Problem details
Scan the entries for the word "combinators" and return every line that has it.

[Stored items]

(** * Biryani converter combinators (biryani/baseconv.py)

    A shallow embedding of the combinator core of [baseconv.py]: the
    converter calling convention, [pipe], [condition], [first_match],
    the structural combinators and the utility combinators, followed by
    the properties of the specification that concern them. *)

From Stdlib Require Import List ZArith String Ascii Bool Lia.
Import ListNotations.
Open Scope string_scope.
Open Scope Z_scope.

(** ** Python values *)

(** The fragment of Python data that flows through the combinators.
    A dictionary is an association list in iteration order; its keys are
    values themselves.  A set is the list of its members in iteration
    order. *)
#[warnings="-register-all"]
Inductive pyval : Type :=
| VNone
| VInt (z : Z)
| VStr (s : string)
| VList (l : list pyval)
| VTuple (l : list pyval)
| VSet (l : list pyval)
| VDict (d : list (pyval * pyval)).

Definition dict : Type := list (pyval * pyval).

(** The exceptions the modelled code can raise. *)
Inductive exn : Type :=
| TypeError
| AttributeError
| ValueError
| IndexError
| KeyError
| UnboundLocalError.

(** Outcome of evaluating Python code: a value or a raised exception. *)
Inductive res (A : Type) : Type :=
| Ok (a : A)
| Raise (e : exn).
Arguments Ok {A} a.
Arguments Raise {A} e.

Definition bind {A B : Type} (m : res A) (k : A -> res B) : res B :=
  match m with
  | Ok a => k a
  | Raise e => Raise e
  end.

Notation "x <- m ;; k" := (bind m (fun x => k))
  (at level 61, m at next level, right associativity).
Notation "' p <- m ;; k" := (bind m (fun x => match x with p => k end))
  (at level 61, p pattern, m at next level, right associativity).

(** [value is None] *)
Definition is_none (v : pyval) : bool :=
  match v with VNone => true | _ => false end.

(** ** Hashing and dictionaries *)

Section ListEqb.
Variable A : Type.
Variable eqb : A -> A -> bool.
Fixpoint list_eqb (l m : list A) : bool :=
  match l, m with
  | [], [] => true
  | x :: l', y :: m' => eqb x y && list_eqb l' m'
  | _, _ => false
  end.
End ListEqb.
Arguments list_eqb {A} eqb l m.

(** [hash(v)] succeeds: lists, sets and dictionaries are unhashable, a
    tuple is hashable when its items are. *)
Fixpoint hashable (v : pyval) : bool :=
  match v with
  | VNone | VInt _ | VStr _ => true
  | VTuple l => forallb hashable l
  | VList _ | VSet _ | VDict _ => false
  end.

(** Equality of dictionary keys ([==] on hashable values). *)
Fixpoint key_eqb (a b : pyval) : bool :=
  match a, b with
  | VNone, VNone => true
  | VInt x, VInt y => Z.eqb x y
  | VStr x, VStr y => String.eqb x y
  | VTuple l, VTuple m => list_eqb key_eqb l m
  | _, _ => false
  end.

Section Assoc.
Variable V : Type.

(** [d.get(k)] / [d[k]] *)
Fixpoint assoc_get (d : list (pyval * V)) (k : pyval) : option V :=
  match d with
  | [] => None
  | (k', v) :: d' => if key_eqb k' k then Some v else assoc_get d' k
  end.

(** [k in d] *)
Definition assoc_mem (d : list (pyval * V)) (k : pyval) : bool :=
  match assoc_get d k with Some _ => true | None => false end.

(** [d[k] = v]: an existing key keeps its place, a new key goes last. *)
Fixpoint assoc_set (d : list (pyval * V)) (k : pyval) (v : V)
  : list (pyval * V) :=
  match d with
  | [] => [(k, v)]
  | (k', v') :: d' =>
      if key_eqb k' k then (k', v) :: d' else (k', v') :: assoc_set d' k v
  end.
End Assoc.
Arguments assoc_get {V} d k.
Arguments assoc_mem {V} d k.
Arguments assoc_set {V} d k v.

(** Keys of a well-formed dictionary are hashable and pairwise distinct. *)
Fixpoint wf_keys {V : Type} (d : list (pyval * V)) : bool :=
  match d with
  | [] => true
  | (k, _) :: d' => hashable k && negb (assoc_mem d' k) && wf_keys d'
  end.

Your response
(** * Biryani converter combinators (biryani/baseconv.py)
    the structural combinators and the utility combinators, followed by
(** The fragment of Python data that flows through the combinators.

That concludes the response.